Despite her new heart, Lynn, a mother of two, says she could barely function because of the diabetes. “I couldn’t walk 20 feet without being out of breath. I was in such a bad place,” she recalls.
“I was on massive amounts of insulin and still we couldn’t control it,” says Lynn, who was hospitalized often as doctors struggled to try to control her blood glucose levels. “No one could understand why it wasn’t responding.”
At her highest, she says, her blood sugar was 1200.
To be closer to family, Lynn relocated to Jacksonville, Florida, and established care at Mayo Clinic. “I knew of Mayo Clinic and its reputation. I knew I would be receiving fantastic care,” she says.
But when a pancreas transplant was proposed, Lynn was flabbergasted.
“I’d never heard of a pancreas transplant to cure diabetes. I was in shock when they suggested it," she says.
There are approximately 32,000 pancreas transplants are performed annually, says Tambi Jarmi, M.D., a nephrologist and one of the transplant medical directors at Mayo Clinic's campus in Jacksonville, Florida.
A pancreas transplant offers a potential cure for diabetes in that it can restore normal insulin production and improve blood sugar control in people with diabetes.
"Any patient who is on insulin is a candidate for a pancreas transplant," says Dr. Jarmi. He adds that the procedure is "ideal for patients like Lynn, who struggle to manage their diabetes, have multiple hospitalizations and other complications as a result of the condition."
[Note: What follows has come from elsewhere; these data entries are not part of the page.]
(** The cell epochs of a window do not interfere. *)
Lemma upload_gathered_at g f c :
  ∃ f1, same_at c f f1 ∧ same_at c (upload_cell retired c (rows_of c g) f1) (upload_gathered retired g f).
Proof.
  unfold upload_gathered. assert (NoDup (cells_of g)) as Hnd by apply NoDup_remove_dups.
  assert (c ∉ cells_of g → rows_of c g = []) as Hout by apply cells_of_spec. revert f Hnd Hout. generalize (cells_of g) as l.
  induction l as [|c0 l IH]; intros f Hnd Hout.
  - exists f. rewrite Hout by apply not_elem_of_nil. unfold upload_cell. destruct (fo_progress f !! c); done.
  - apply NoDup_cons in Hnd as [Hc0 Hnd]. cbn [foldl]. destruct (decide (c = c0)) as [<-|Hne].
    + exists f. split; [done|]. clear IH Hout. generalize (upload_cell retired c (rows_of c g) f) as f2. revert Hc0 Hnd.
      induction l as [|c1 l IH]; intros Hc0 Hnd f2; [done|]. apply not_elem_of_cons in Hc0 as [Hne Hc0]. apply NoDup_cons in Hnd as [_ Hnd].
      cbn [foldl]. eapply same_at_trans; [by apply (upload_cell_other c1 c)|]. by apply IH.
    + destruct (IH (upload_cell retired c0 (rows_of c0 g) f) Hnd) as (f1 & H1 & H2); [intros H; apply Hout; by apply not_elem_of_cons|].
      exists f1. split; [|done]. eapply same_at_trans; [by apply (upload_cell_other c0 c)|done].
Qed.

(** What a window does to a cell epoch. *)
Lemma upload_gathered_spec g f f' c :
  retired c = false → upload_gathered retired g f = f' →
  (∀ t, is_Some (g !! (c, t)) → reach f c < t → is_Some (fo_bucket f' !! (c, t)))
  ∧ (reach f' c = reach f c ∨ reach f c ≤ reach f' c ∧ is_Some (g !! (c, reach f' c)))
  ∧ (∀ t, is_Some (fo_bucket f !! (c, t)) → is_Some (fo_bucket f' !! (c, t)))
  ∧ (∀ t b, fo_bucket f' !! (c, t) = Some b → fo_bucket f !! (c, t) = Some b ∨ g !! (c, t) = Some b).
Proof.
  intros Hr <-. destruct (upload_gathered_at g f c) as (f1 & (A1 & A2 & A3) & (B1 & B2 & B3)).
  destruct (upload_cell_spec c (rows_of c g) f1 _ Hr (rows_of_sorted c g) eq_refl) as (U1 & U2 & U3 & U4).
  assert (reach f1 c = reach f c) as Hf by (unfold reach; by rewrite A1, A2).
  set (f2 := upload_cell retired c (rows_of c g) f1) in *. set (f' := upload_gathered retired g f) in *.
  assert (reach f' c = reach f2 c) as Hf' by (unfold reach; by rewrite B1, B2). rewrite Hf', <-Hf. split_and!.
  - intros t H%elem_of_rows_fst. rewrite B3. by apply U1.
  - destruct U2 as [?|[? H%elem_of_rows_fst]]; [by left|by right].
  - intros t. rewrite B3, <-A3. apply U3.
  - intros t b. rewrite B3, <-A3. intros [?|H%elem_of_rows_of]%U4; [by left|by right].
Qed.
Lemma same_put c d hash si : same_tables c d → same_tables (table_put c hash si) (table_put d hash si).
Proof.
  intros [Hu Ht]. unfold table_put. split; cbn [co_in_use co_table]; [by rewrite Hu|].
  intros h Hin. destruct (decide (h = N.land hash 65535)) as [->|Hne]; [by rewrite !lookup_insert_eq|].
  rewrite !lookup_insert_ne by done. apply Ht. set_solver.
Qed.

#[local] Hint Resolve same_put : core.

Lemma same_find_match c d src si :
  same_tables c d →
  match find_match c src si, find_match d src si with
  | Some (c', si1, found1), Some (d', si2, found2) => same_tables c' d' ∧ si1 = si2 ∧ found1 = found2
  | None, None => True
  | _, _ => False
  end.
Proof.
  intros Hs. unfold find_match. destruct (read_u64_le src si) as [m|]; cbn [mbind option_bind]; [|done].
  rewrite <- !(same_get c d) by done.
  rewrite <- (same_get (table_put (table_put c _ _) _ _) (table_put (table_put d _ _) _ _)) by auto.
  destruct (matches_at src (u32_wrap m) _ _) as [[]|]; cbn [mbind option_bind]; [by auto| |done].
  destruct (matches_at src (u32_wrap (N.shiftr m 8)) _ _) as [[]|]; cbn [mbind option_bind]; [by auto| |done].
  destruct (matches_at _ _ _ _) as [[]|]; cbn [mbind option_bind]; auto 10.
Qed.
Often, patients with diabetes suffer from kidney failure so a combined pancreas/kidney transplant is also an option for some individuals.
Lynn says she was skeptical when Dr. Jarmi talked to her about a pancreas transplant. "I thought he was crazy when he said I'd no longer be a diabetic."
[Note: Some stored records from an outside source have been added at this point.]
(* ===== verification/Codec.v ===== *)
(** * The LTX encoder and decoder

    Models [crates/ltx/src/codec.rs] and the whole-file functions of
    [crates/ltx/src/ltx.rs]: the streaming writer in both page encodings, the
    verifying reader, the page index with its varints, and the reader of a
    single page frame.  The writer and the reader are the in-memory ones of the
    whole-file functions.  The LZ4 frames and the block decompressor of
    [lz4_flex] and the CRC of [crc_fast] are operations of the class [Lz4Flex];
    what the code relies on are the laws of [Lz4FlexLaws].  The block compressor
    is the one of [Lz4]. *)

From Stdlib Require Import ZifyN ZifyNat.
From S2P Require Import Prelude Bytes Lz4 Ltx.

(** The operations of the compression and checksum libraries:
    - [frame_encode d] is the LZ4 frame a frame encoder writes for [d];
    - [frame_decode n input] reads exactly [n] bytes from the frame at the start
      of [input] and then its end, and returns them with the input after it;
    - [frame_prefix n input] reads the first [n] bytes of that frame;
    - [block_decompress n block] decompresses a block into a buffer of [n]
      bytes and returns the bytes written;
    - [crc64] is the CRC of all bytes a digest was fed. *)
Class Lz4Flex := {
  frame_encode : list N → list N;
  frame_decode : nat → list N → option (list N * list N);
  frame_prefix : nat → list N → option (list N);
  block_decompress : nat → list N → option (list N);
  crc64 : list N → N;
}.

(** Their documented behaviour on a page of at most 64 KiB. *)
Class Lz4FlexLaws `{Lz4Flex} := {
  frame_decode_encode d rest :
    (length d ≤ N.to_nat 65536)%nat → frame_decode (length d) (frame_encode d ++ rest) = Some (d, rest);
  frame_prefix_encode d rest :
    (length d ≤ N.to_nat 65536)%nat → frame_prefix (length d) (frame_encode d ++ rest) = Some d;
  frame_decode_reads n input d rest :
    frame_decode n input = Some (d, rest) → length d = n ∧ (length rest ≤ length input)%nat;
  frame_encode_size d :
    (length d ≤ N.to_nat 65536)%nat → (length (frame_encode d) ≤ length d + 19)%nat;
  block_decompress_block d block : lz4_decode block = Some d → block_decompress (length d) block = Some d;
  crc64_bound bytes : crc64 bytes < width_bound 8;
}.

(** ** Varints *)

(** [write_uvarint]; a 64-bit value has at most ten groups. *)
Fixpoint write_uvarint_loop (fuel : nat) (value : N) : list N :=
  match fuel with
  | O => []
  | S fuel =>
      if 128 <=? value then N.lor (value mod 256) 128 :: write_uvarint_loop fuel (N.shiftr value 7)
      else [value mod 256]
  end.

Definition write_uvarint (value : N) : list N := write_uvarint_loop 10 value.

(** [read_uvarint]; the rest of the slice stands for the position. *)
Fixpoint read_uvarint_loop (bytes : list N) (value shift : N) : Result (N * list N) :=
  match bytes with
  | [] => Err LTXCorrupted
  | byte :: bytes =>
      if byte <? 128 then
        if (64 <=? shift) || ((shift =? 63) && (1 <? byte)) then Err LTXCorrupted
        else Ok (N.lor value (u64_wrap (N.shiftl byte shift)), bytes)
      else
        let value := N.lor value (u64_wrap (N.shiftl (N.land byte 127) shift)) in
        let shift := shift + 7 in
        if 70 <=? shift then Err LTXCorrupted else read_uvarint_loop bytes value shift
  end.

Definition read_uvarint (bytes : list N) : Result (N * list N) := read_uvarint_loop bytes 0 0.

(** [decode_page_index]; every turn reads at least one byte. *)
Fixpoint decode_page_index_loop (fuel : nat) (bytes : list N) (entries : list (N * N * N)) :
    Result (list (N * N * N)) :=
  match fuel with
  | O => Err LTXCorrupted
  | S fuel =>
      r ←? read_uvarint bytes;
      let '(page_number, bytes) := r in
      if page_number =? 0 then if Nat.eqb (length bytes) 0 then Ok entries else Err LTXCorrupted
      else
        r ←? read_uvarint bytes;
        let '(offset, bytes) := r in
        r ←? read_uvarint bytes;
        let '(size, bytes) := r in
        decode_page_index_loop fuel bytes (entries ++ [(u32_wrap page_number, offset, size)])
  end.

Definition decode_page_index (bytes : list N) : Result (list (N * N * N)) :=
  decode_page_index_loop (S (length bytes)) bytes [].

(** [verify_page_index]. *)
Definition verify_page_index (bytes : list N) : Result unit := result_map (λ _, tt) (decode_page_index bytes).

(** [PageEncoding]. *)
Inductive PageEncoding := LegacyFrame | SizedBlock.

#[global] Instance PageEncoding_eq_dec : EqDecision PageEncoding.
Proof. solve_decision. Defined.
But by the time she got home after her appointment, Lynn was on board. “I knew the benefits far outweighed the risks," she says.
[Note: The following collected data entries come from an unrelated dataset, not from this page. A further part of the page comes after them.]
Lemma plain_valid f :
  plain f →
  let h := if_header f in
  is_valid_page_size (h_page_size h) = true ∧ h_min_txid h ≠ 0 ∧ h_min_txid h ≤ h_max_txid h ∧ h_pre_apply_checksum h = 0.
Proof.
  intros [[[_ Hv _ _ _ _] _] Hfl]. cbv zeta. revert Hv. unfold header_validate, no_checksum. rewrite Hfl.
  change (negb (N.land HEADER_FLAG_NO_CHECKSUM HEADER_FLAG_NO_CHECKSUM =? 0)) with true.
  repeat match goal with
  | |- (if ?c then _ else _) = _ → _ => let E := fresh "E" in destruct c eqn:E; try discriminate
  end; intros _; repeat match goal with E : negb _ = false |- _ => apply negb_false_iff in E end;
  (split_and!; [done|by apply N.eqb_neq|by apply N.ltb_ge|by apply N.eqb_eq]).
Qed.

Lemma merged_valid first last min :
  plain first → plain last →
  h_min_txid (if_header first) ≤ min → min ≤ h_max_txid (if_header last) →
  let h := merged_header HEADER_FLAG_NO_CHECKSUM (if_header first) (if_header last) min in
  header_validate h = Ok tt ∧ header_typed h ∧ no_checksum h = true
  ∧ ∀ post, post_allowed h post = post_allowed (if_header last) post.
Proof.
  intros Hf Hl Hmin Hmax. destruct (plain_valid first Hf) as (Hps & Hne & _ & Hpre).
  destruct Hf as [[[Htf _ _ _ _ _] _] _], Hl as [[[Htl _ _ _ _ _] _] Hfl]. cbv zeta. split_and!.
  - unfold header_validate, merged_header, is_snapshot, no_checksum.
    cbn [h_version h_flags h_page_size h_commit h_min_txid h_max_txid h_timestamp h_pre_apply_checksum h_wal_offset
         h_wal_size h_wal_salt1 h_wal_salt2 h_node_id]. rewrite Hps, Hpre. cbn [negb].
    rewrite (proj2 (N.eqb_neq min 0)), (proj2 (N.eqb_neq (h_max_txid _) 0)), (proj2 (N.ltb_ge _ _) Hmax) by lia.
    by destruct (min =? 1).
  - unfold header_typed in *. cbn. unfold u32_max, u64_max, i64_min, i64_max, HEADER_FLAG_NO_CHECKSUM in *. intuition lia.
  - done.
  - intros post. unfold post_allowed, no_checksum. cbn [merged_header h_flags h_commit]. by rewrite Hfl.
Qed.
On November 21, 2020, Lynn received a new pancreas. Though Dr. Jarmi told her that her diabetes was cured, it was only recently, she says, that the news sunk in. “About a month ago I got my first A1C that was 5.4 and I cried. I’d never had an A1C that low. I’m really not a diabetic anymore,” she says, noting she celebrated with a trip to Disney with her daughters.
“Organ donation saved my life twice. I have unending gratitude towards my donors and their families. And I am eternally grateful to Mayo Clinic and my team there.”